Airbnb is worth $1 billion in some circles, it can afford a $50,000 insurance policy.
The young San Francisco startup that allows users to rent out, or rent in, homes while traveling is making moves to end a PR nightmare.
A San Francisco woman's recent terrible experience with Airbnb made national headlines.
In an experience the woman identified as EJ described as being "violated" on her blog, the woman said a guest staying in her home through Airbnb broke through a locked closet and stole her camera, laptop, iPod and made photocopies of her birth certificate and social security card.
After several back and forths with the company, Airbnb publicly issued an "unconditional apology" and says it will now insure users up to $50,000 in damages.
Airbnb CEO Brian Chesky said the new program will go into effect start Aug. 15.
"With regards to EJ, we let her down, and for that we are very sorry," he wrote on the company's blog. "We should have responded faster, communicated more sensitively, and taken more decisive action to make sure she felt safe and secure.
"But we weren’t prepared for the crisis and we dropped the ball.

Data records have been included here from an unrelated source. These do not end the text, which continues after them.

(** C1 - One pass over a new intent, with services that do their part, commits
    exactly the manifests of the plan made of the model's answer, under the path
    of the intent and once, and leaves it completed and ready with all phases'
    conditions, its metadata and spec untouched. *)
Theorem one_pass_deploys b s o rest m :
  cooperates b o m ->
  stored s = o :: rest -> DeletionTimestamp o = None -> NetworkIntentFinalizer constants ∈ Finalizers o ->
  retry_free o -> in_order o -> holds o "Processed" = false ->
  exists s' o', run_pass b s = (Some ok, s') /\ completed o s s' [deploymentFiles config o m] o'.
Proof.
  intros [He (Hllm & Hgit & Hmax) (Hclone & h & Hpush & Hh) (clean & text & out & params & raw & Hcoop)] Hs Hd Hf Hfree Ho Hp.
  destruct (buildTelecomEnhancedPrompt (TelecomKnowledgeBase deps) clean) as [ctx prompt] eqn:Eb.
  destruct Hcoop as (Hsan & Hmodel & Hval & Hun & Hma & Hne & Hun' & (planData & Hpl) & Hm).
  set (plan := planResources (TelecomKnowledgeBase deps) params ctx) in *.
  edestruct (run_pass_process b s o rest
    (λ r l' s', r = ok /\ completed o s s' [deploymentFiles config o m] (networkIntent l'))) as (r & l' & s' & Hrun & -> & Hc);
    [done | done | done | | by eauto].
  assert (holds o "ResourcesPlanned" = false /\ holds o "ManifestsGenerated" = false /\
          holds o "GitOpsCommitted" = false /\ holds o "DeploymentVerified" = false) as (H2 & H3 & H4 & H5).
  { unfold in_order in Ho. rewrite Hp in Ho. simpl in Ho.
    destruct (holds o "ResourcesPlanned"), (holds o "ManifestsGenerated"), (holds o "GitOpsCommitted"), (holds o "DeploymentVerified"); simpl in *; tauto. }
  unfold process. apply runs_bind, runs_bind. unfold runs at 1. cbn [serve getIntent].
  rewrite (not_complete _ "Processed"); [| by set_solver | done].
  apply runs_bind. unfold executeProcessingPipeline. apply runs_bind, runs_call. cbn [server_answer]. rewrite He.
  pose proof (start_at o rest s Hs) as Ha0.
  eapply runs_runPhase; [exact Ha0 | change (negb (holds o "Processed") = true); by rewrite Hp |].
  intros o1 s1 Ha1 Hs1. pose proof (fun x => holds_status _ _ _ _ x Hs1) as Hx1.
  eapply runs_ProcessLLMPhase; try done; [by rewrite Eb |].
  intros o2 ctx2 s2 Ha2 Hx2 Hraw Hctx. split; [done |]. rewrite Eb in Hctx. cbn [fst networkIntent processingCtx] in *.
  assert (T2 : forall x, holds o2 x = if String.eqb "Processed" x then true else holds o x) by (intros x; by rewrite Hx2, Hx1).
  (* resource planning *)
  eapply runs_runPhase; [exact Ha2 | cbn [networkIntent]; unfold due; rewrite !T2; cbn; by rewrite H2 |].
  intros o3 s3 Ha3 Hs3. pose proof (fun x => holds_status _ _ _ _ x Hs3) as Hx3. cbn [networkIntent processingCtx] in *.
  eapply runs_PlanResources; [exact Ha3 | cbn [networkIntent]; by rewrite Hs3 | exact Hne | exact Hun' | cbn [processingCtx]; rewrite Hctx; exact Hpl |].
  intros o4 ctx4 s4 Ha4 Hx4 Hplan4. split; [done |]. cbn [networkIntent processingCtx] in *. rewrite Hctx in Hplan4. fold plan in Hplan4.
  assert (T4 : forall x, holds o4 x = if String.eqb "ResourcesPlanned" x then true else
    if String.eqb "Processed" x then true else holds o x) by (intros x; by rewrite Hx4, Hx3, T2).
  (* manifests *)
  eapply runs_runPhase; [exact Ha4 | cbn [networkIntent]; unfold due; rewrite !T4; cbn; by rewrite H3 |].
  intros o5 s5 Ha5 Hs5. pose proof (fun x => holds_status _ _ _ _ x Hs5) as Hx5. cbn [networkIntent processingCtx] in *.
  eapply runs_GenerateManifests; [exact Ha5 | exact Hplan4 | |].
  { cbn [networkIntent]. destruct Ha5 as (_ & (? & ? & ? & _) & _). rewrite (manifestsOf_same o o5); [exact Hm | done | done | done]. }
  intros o6 ctx6 s6 Ha6 Hx6 Hplan6 Hm6. split; [done |]. cbn [networkIntent processingCtx] in *.
  assert (T6 : forall x, holds o6 x = if String.eqb "ManifestsGenerated" x then true else
    if String.eqb "ResourcesPlanned" x then true else
    if String.eqb "Processed" x then true else holds o x) by (intros x; by rewrite Hx6, Hx5, T4).
  eapply runs_phase4; [exact Ha6 | done | exact Hplan6 | exact Hm6 | by eapply manifestsOf_nonempty | done | done | done
    | exact Hpush | done | cbn [networkIntent]; by rewrite T6 .. |].
  - intros l7 s7 Ha7 Hx7 Hph. cbn [networkIntent] in *.
    assert (all_hold (networkIntent l7)) as Hall by (unfold all_hold; rewrite !Hx7; cbn; by rewrite !T6).
    eapply runs_mono; [apply (runs_conclude b o _ _ _ Ha7 Hall); by rewrite Hph |].
    intros r l2 sl (-> & (_ & Hsame & Hpush') & Hhd & Hc2 & Hal2 & Hr2). by split_and!.
Qed.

Now we’re dealing with the consequences. In working with the San Francisco Police Department, we are happy to say a suspect is now in custody. Even so, we realize that we have disappointed the community. To EJ, and all the other hosts who have had bad experiences, we know you deserve better from us."
The guarantee will also be retroactive to hosts who reported damage before the Aug. 15 start date, which means the San Francisco woman will be covered. Meanwhile the San Francisco Police Department is investigating the alleged crime, which was turned into a Taiwanese cartoon.